Module Name: src
Committed By: dsl
Date: Tue Aug 18 18:00:28 UTC 2009
Modified Files:
src/usr.bin/sort: append.c files.c fsort.c sort.c sort.h
Log Message:
The code that attempted to sort large files by sorting each chunk by the
first key byte and writing to a temp file, then sorting the records from
each temp file that had the same first key byte (and repeating for upto
4 key bytes) was a nice idea, but completely doomed to failure.
Eg PR/9308 where a 70MB file has all but one record the same and short keys.
Not only does the code not work, it is rather guaranteed to be slow.

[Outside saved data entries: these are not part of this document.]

(** X23: the interrupt is requested at most once, and only at the end of a
    complete bring-up.  On every run of probe, either no interrupt is
    requested, or exactly one is, for the line probe was given and with the
    trigger type of the line (falling edge when it has none); the calls
    before it are then the power-up calls, the calls of the chip set-up, the
    timestamp enable, the buffer and IMU initialisation and the two pin
    configuration operations, and the driver state holds the chip, its name
    and its default configuration. *)
Theorem probe_requests_irq_after_bring_up id irq pw :
  ENODEV <> 0 ->
  let res := inv_icm42600_core_probe id irq pw in
  exists ev,
    plog (snd res) = plog pw ++ ev /\
    (irq_requests ev = [] \/
     (irq_requests ev = [(irq, probe_irq_type pw irq)] /\
      (exists setup_calls v post,
         ev = power_up_calls irq ++ List.map Core setup_calls
              ++ [Core (RegUpdateBits INV_ICM42600_REG_TMST_CONFIG
                          INV_ICM42600_TMST_CONFIG_MASK
                          (to_uint (Z.lor INV_ICM42600_TMST_CONFIG_TMST_TO_REGS_EN
                                          INV_ICM42600_TMST_CONFIG_TMST_EN)));
                  BufferInit; ImuInit;
                  Core (RegWrite INV_ICM42670_REG_INT_CONFIG v);
                  Core (RegUpdateBits INV_ICM42600_REG_INT_CONFIG1
                                      INV_ICM42600_INT_CONFIG1_ASYNC_RESET 0);
                  DevmRequestThreadedIrq irq (probe_irq_type pw irq)]
              ++ post) /\
      let hw := inv_icm42600_hw (chip_of_int id) in
      chip (drv (snd res)) = chip_of_int id /\
      name (drv (snd res)) = hw_name hw /\
      conf (drv (snd res)) = hw_conf hw)).
Proof.
  intros NZ. destruct pw as [s o d l].
  probe_exec.
  all: cbn [fst snd plog devres drv orientation];
       repeat match goal with
         | |- context [if failed ?r then [Core DevErr] else []] =>
             destruct (failed r)
         end;
       repeat rewrite <- app_assoc; cbn [app].
  all: eexists; split; [reflexivity|].
  all: requests_run.
  all: first [ left; reflexivity | right ].
  all: split; [reflexivity|].
  all: split; [eexists _, _, _; reflexivity|].
  all: match goal with
       | F : failed ?r = false, S0 : _ -> ?r = 0 -> _ |- _ =>
           rewrite (S0 NZ (proj1 (failed_false r) F))
       end.
  all: cbv zeta; unfold with_indio_dev; simp_rec; cbn [kzalloc_state chip].
  all: repeat split; reflexivity.
Qed.

(** X24: probe reports success exactly when the bring-up is complete.
    Provided the error numbers it returns are not zero and an error pointer
    carries a non-zero code, probe returns 0 exactly when it has registered
    all three teardown actions (runtime power management, vddio, vdd, in the
    order in which they run); and after a probe that returned 0 the mount
    matrix the driver hands out is the one read at probe. *)
Theorem probe_success_is_complete id irq pw :
  ENODEV <> 0 -> EINVAL <> 0 -> ENOMEM <> 0 ->
  (forall h e c, k_ptr h e = PtrErr c -> c <> 0) ->
  let res := inv_icm42600_core_probe id irq pw in
  (fst res = 0 <-> devres (snd res) = teardown_order ++ devres pw) /\
  (fst res = 0 ->
   inv_icm42600_get_mount_matrix (snd res)
   = k_mount_matrix (plog pw ++ firstn 4 (power_up_calls irq))).
Proof.
  intros N1 N2 N3 PE. destruct pw as [s o d l].
  probe_exec.
  all: unfold inv_icm42600_get_mount_matrix;
       cbn [fst snd plog devres drv orientation];
       repeat rewrite <- app_assoc in *; cbn [app firstn power_up_calls] in *.
  all: repeat match goal with
              | F : failed ?r = true |- _ => apply failed_true in F
              | F : failed ?r = false |- _ => apply failed_false in F
              | F : IS_ERR ?p = true |- _ =>
                  let c := fresh "c" in let E := fresh "E" in
                  destruct p as [| |c] eqn:E; try discriminate F;
                  apply PE in E; clear F
              end.
  all: cbn [PTR_ERR].
  all: split;
    [ split;
      [ intros X; first [ reflexivity | exfalso; congruence | exfalso; lia ]
      | intros X; first [ assumption
                        | exfalso; apply (f_equal (@List.length _)) in X;
                          cbn [teardown_order app List.length] in X;
                          rewrite ?length_app in X;
                          cbn [List.length] in X; lia ] ]
    | intros X; first [ reflexivity | exfalso; congruence | exfalso; lia ] ].
Qed.

End AttachProperties.

(** * Runs of the further properties *)

(** Only the accel full scale changes: one write, 0x50 := 0x28. *)
Lemma set_accel_conf_writes_only_the_delta_witness :
  bus_writes (events_since (sample_world 3 3 false false)
    (snd (@inv_icm42600_set_accel_conf sample_header quiet
            (mk_sensor_conf (-1) 1 (-1) (-1)) None
            (sample_world 3 3 false false))))
  = [RegWrite 0x50 40].
Proof.
  exact (proj2 (proj2 (proj2 (proj2 (proj2
    (@set_accel_conf_writes_only_the_delta sample_header quiet
       (sample_world 3 3 false false) (mk_sensor_conf (-1) 1 (-1) (-1)) None
       (fun _ _ => eq_refl))))))).
Defined.

(** Only the gyro rate changes: one write, 0x4F := 9. *)
Lemma set_gyro_conf_writes_only_the_delta_witness :
  bus_writes (events_since (sample_world 3 3 false false)
    (snd (@inv_icm42600_set_gyro_conf sample_header quiet
            (mk_sensor_conf (-1) (-1) 9 (-1)) None
            (sample_world 3 3 false false))))
  = [RegWrite 0x4F 9].
Proof.
  exact (proj2 (proj2 (proj2 (proj2 (proj2
    (@set_gyro_conf_writes_only_the_delta sample_header quiet
       (sample_world 3 3 false false) (mk_sensor_conf (-1) (-1) 9 (-1)) None
       (fun _ _ => eq_refl))))))).
Defined.

(** The same accel request a second time, with a delay cell holding 5. *)
Lemma config_request_is_idempotent_witness :
  let wa := snd (@inv_icm42600_set_accel_conf sample_header quiet
                   (mk_sensor_conf 3 1 9 2) None
                   (sample_world 0 0 false false)) in
  @inv_icm42600_set_accel_conf sample_header quiet (mk_sensor_conf 3 1 9 2)
    (Some 5%N) wa
  = ((0, mk_sensor_conf 3 1 9 2, Some 5%N), wa).
Proof.
  exact (proj1
    (@config_request_is_idempotent sample_header quiet
       (sample_world 0 0 false false) (mk_sensor_conf 3 1 9 2) None (Some 5%N)
       (fun _ _ => eq_refl))).
Defined.

(** Accel filter 0 -> 2, then gyro filter 0 -> 3: 0x52 := 0x20, then 0x23. *)
Lemma filter_updates_compose_witness :
  let w := sample_world 3 3 false false in
  let w1 := snd (@inv_icm42600_set_accel_conf sample_header quiet
                   (mk_sensor_conf (-1) (-1) (-1) 2) None w) in
  let w2 := snd (@inv_icm42600_set_gyro_conf sample_header quiet
                   (mk_sensor_conf (-1) (-1) (-1) 3) None w1) in
  bus_writes (events_since w w2) = [RegWrite 0x52 0x20; RegWrite 0x52 0x23].
Proof.
  exact (proj1
    (@filter_updates_compose sample_header quiet
       (sample_world 3 3 false false) 2 3 None
       (fun _ _ => eq_refl) ltac:(lia) ltac:(lia)
       ltac:(vm_compute; discriminate) ltac:(vm_compute; discriminate))).
Defined.

(** Full scale and filter are requested and the filter write fails with -5:
    the full scale is stored, the filter is not. *)
Lemma set_accel_conf_keeps_what_landed_witness :
  let res := @inv_icm42600_set_accel_conf sample_header (write_fails_at 0x52)
               (mk_sensor_conf (-1) 1 (-1) 2) None
               (sample_world 3 3 false false) in
  ret_code (fst res) = -5 /\
  fs (accel (conf (st (snd res)))) = 1 /\
  filter (accel (conf (st (snd res)))) = 0.
Proof.
  destruct (@set_accel_conf_keeps_what_landed sample_header
              (write_fails_at 0x52) (sample_world 3 3 false false)
              (mk_sensor_conf (-1) 1 (-1) 2) None (-5)
              eq_refl ltac:(vm_compute; discriminate) eq_refl eq_refl
              ltac:(lia))
    as (A & _ & _ & B & _ & C & _).
  split; [exact A | split; [exact B | exact C]].
Defined.

(** Temperature switched on with both sensors in low noise: 14 ms. *)
Lemma set_temp_conf_touches_only_the_flag_witness :
  fst (@inv_icm42600_set_temp_conf sample_header quiet true (Some 0%N)
         (sample_world 3 3 false false))
  = (0, Some 14%N).
Proof.
  exact (f_equal fst
    (@set_temp_conf_touches_only_the_flag sample_header quiet
       (sample_world 3 3 false false) true 0%N
       ltac:(vm_compute; discriminate) eq_refl)).
Defined.

(** System suspend of a device that is already runtime suspended. *)
Lemma suspend_after_runtime_suspend_is_bookkeeping_witness :
  trace (snd (@inv_icm42600_suspend sample_header
                (healthy (fun _ => 0) [] false true)
                (sample_world 3 3 false false)))
  = [MutexLock; MutexUnlock].
Proof.
  exact (f_equal (fun r => trace (snd r))
    (@suspend_after_runtime_suspend_is_bookkeeping sample_header
       (healthy (fun _ => 0) [] false true) (sample_world 3 3 false false)
       eq_refl)).
Defined.

(** System resume when the I/O supply answers -5. *)
Lemma resume_stops_when_the_rail_fails_witness :
  @inv_icm42600_resume sample_header rail_fails (sample_world 0 0 false false)
  = (-5, mk_world (sample_state 0 0 false false)
                  [MutexLock; RegulatorEnable Vddio; MutexUnlock]).
Proof.
  exact (proj1
    (@resume_stops_when_the_rail_fails sample_header rail_fails
       (sample_world 0 0 false false) ltac:(vm_compute; discriminate))).
Defined.

(** Runtime suspend and resume of a device with both sensors in low noise. *)
Lemma runtime_resume_leaves_sensors_off_witness :
  let r1 := @inv_icm42600_runtime_suspend sample_header quiet
              (sample_world 3 3 true false) in
  let r2 := @inv_icm42600_runtime_resume quiet (snd r1) in
  conf (st (snd r2))
  = mk_conf (mk_sensor_conf 0 0 8 0) (mk_sensor_conf 0 0 8 0) false.
Proof.
  exact (proj2 (proj2 (proj2 (proj2
    (@runtime_resume_leaves_sensors_off sample_header quiet
       (sample_world 3 3 true false) (fun _ _ => eq_refl)))))).
Defined.

(** The extremes of the range among the six samples. *)
Lemma burst_decode_round_trip_witness :
  List.map (sample16 (List.map to_u8
                        (flat_map le16 [-1; 2; -32768; 32767; 0; 100])))
           [0; 2; 4; 6; 8; 10]%nat
  = [-1; 2; -32768; 32767; 0; 100].
Proof.
  apply (burst_decode_round_trip (-1) 2 (-32768) 32767 0 100).
  repeat (apply Forall_cons; [lia|]). apply Forall_nil.
Defined.

(** Bring-up of an ICM-42670 that reports reset done. *)
Lemma setup_on_a_healthy_chip_witness :
  @inv_icm42600_setup sample_header (icm42670_chip 0x10)
    (sample_world 0 0 false false)
  = (0,
     mk_world (sample_state 3 3 false false)
              [RegRead 0x75; RegWrite 0x02 0x10; MSleep 1; RegRead 0x3A;
               RegUpdateBits 0x35 0x10 0;
               RegWrite 0x1F 15; RegWrite 0x20 8; RegWrite 0x21 8]).
Proof.
  exact (@setup_on_a_healthy_chip sample_header (icm42670_chip 0x10)
           (sample_world 0 0 false false)
           (fun _ _ => eq_refl) eq_refl ltac:(vm_compute; discriminate)).
Defined.

(** Bring-up of an ICM-42670 whose status register reads 0. *)
Lemma setup_reset_not_done_witness :
  @inv_icm42600_setup sample_header (icm42670_chip 0)
    (sample_world 0 0 false false)
  = (-19,
     mk_world (sample_state 0 0 false false)
              [RegRead 0x75; RegWrite 0x02 0x10; MSleep 1; RegRead 0x3A;
               DevErr]).
Proof.
  exact (@setup_reset_not_done sample_header (icm42670_chip 0)
           (sample_world 0 0 false false)
           eq_refl eq_refl eq_refl eq_refl eq_refl).
Defined.

(** A request with every field unset, on a failing bus. *)
Lemma configuration_stays_valid_witness :
  conf_valid (st (snd (@inv_icm42600_set_accel_conf sample_header
                         (write_fails_at 0x52)
                         (mk_sensor_conf (-1) (-1) (-1) (-1)) None
                         (sample_world 3 3 false false)))).
Proof.
  apply (@configuration_stays_valid sample_header (write_fails_at 0x52)
           (sample_world 3 3 false false)
           (mk_sensor_conf (-1) (-1) (-1) (-1)) false 0 0 false None).
  unfold conf_valid, no_sentinel. simpl. lia.
Defined.

(** 50 Hz: 20 ms. *)
Lemma odr_to_period_table_witness :
  0 < inv_icm42600_odr_to_period 9 < inv_icm42600_odr_to_period 10.
Proof.
  destruct (odr_to_period_table 9 ltac:(lia)) as (A & _ & B).
  split; [apply A; lia | apply B; lia].
Defined.

(** Probe of an ICM-42670 on line 17, everything succeeding. *)
Lemma probe_requests_irq_after_bring_up_witness :
  let res := @inv_icm42600_core_probe sample_header sample_probe_header
               (icm42670_chip 0x10) friendly 6 17 fresh_device in
  exists ev,
    plog (snd res) = ev /\
    (irq_requests ev = [] \/ irq_requests ev = [(17, 2)]).
Proof.
  destruct (@probe_requests_irq_after_bring_up sample_header
              sample_probe_header (icm42670_chip 0x10) friendly 6 17
              fresh_device ltac:(vm_compute; discriminate))
    as (ev & A & [B | (B & _)]).
  - exists ev. split; [exact A | left; exact B].
  - exists ev. split; [exact A | right; exact B].
Defined.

Instead always use a merge sort for fully sorted chunk of records (each
temporary file contains one lot of sorted records).
The -H option already did this, so just rip out all the code and variables
that can't be used when -H was specified.
Further cleanup to come ...
To generate a diff of this commit:
cvs rdiff -u -r1.17 -r1.18 src/usr.bin/sort/append.c
cvs rdiff -u -r1.33 -r1.34 src/usr.bin/sort/files.c
cvs rdiff -u -r1.36 -r1.37 src/usr.bin/sort/fsort.c
cvs rdiff -u -r1.49 -r1.50 src/usr.bin/sort/sort.c
cvs rdiff -u -r1.22 -r1.23 src/usr.bin/sort/sort.h
Please note that diffs are not public domain; they are subject to the
copyright notices on the relevant files.
Modified files:
Index: src/usr.bin/sort/append.c
diff -u src/usr.bin/sort/append.c:1.17 src/usr.bin/sort/append.c:1.18
--- src/usr.bin/sort/append.c:1.17 Sun Aug 16 20:02:04 2009
+++ src/usr.bin/sort/append.c Tue Aug 18 18:00:28 2009
@@ -1,4 +1,4 @@
-/* $NetBSD: append.c,v 1.17 2009/08/16 20:02:04 dsl Exp $ */
+/* $NetBSD: append.c,v 1.18 2009/08/18 18:00:28 dsl Exp $ */
/*-
* Copyright (c) 2000-2003 The NetBSD Foundation, Inc.
@@ -64,7 +64,7 @@
#include "sort.h"
#ifndef lint
-__RCSID("$NetBSD: append.c,v 1.17 2009/08/16 20:02:04 dsl Exp $");
+__RCSID("$NetBSD: append.c,v 1.18 2009/08/18 18:00:28 dsl Exp $");
__SCCSID("@(#)append.c 8.1 (Berkeley) 6/6/93");
#endif /* not lint */
@@ -183,38 +183,3 @@
put(crec, fp);
}
}
-
-/*
- * output the already sorted eol bin.
- */
-void
-rd_append(int binno, int infl0, int nfiles, FILE *outfp, u_char *buffer,
- u_char *bufend)
-{
- RECHEADER *rec;
-
- rec = (RECHEADER *) buffer;
- if (!getnext(binno, infl0, NULL, nfiles,
- (RECHEADER *) buffer, bufend, 0)) {
- putline(rec, outfp);
- while (getnext(binno, infl0, NULL, nfiles, (RECHEADER *) buffer,
- bufend, 0) == 0) {
- if (!UNIQUE)
- putline(rec, outfp);
- }
- }
-}
-
-/*
- * append plain text--used after sorting the biggest bin.
- */
-void
-concat(FILE *a, FILE *b)
-{
- int nread;
- char buffer[4096];
-
- rewind(b);
- while ((nread = fread(buffer, 1, 4096, b)) > 0)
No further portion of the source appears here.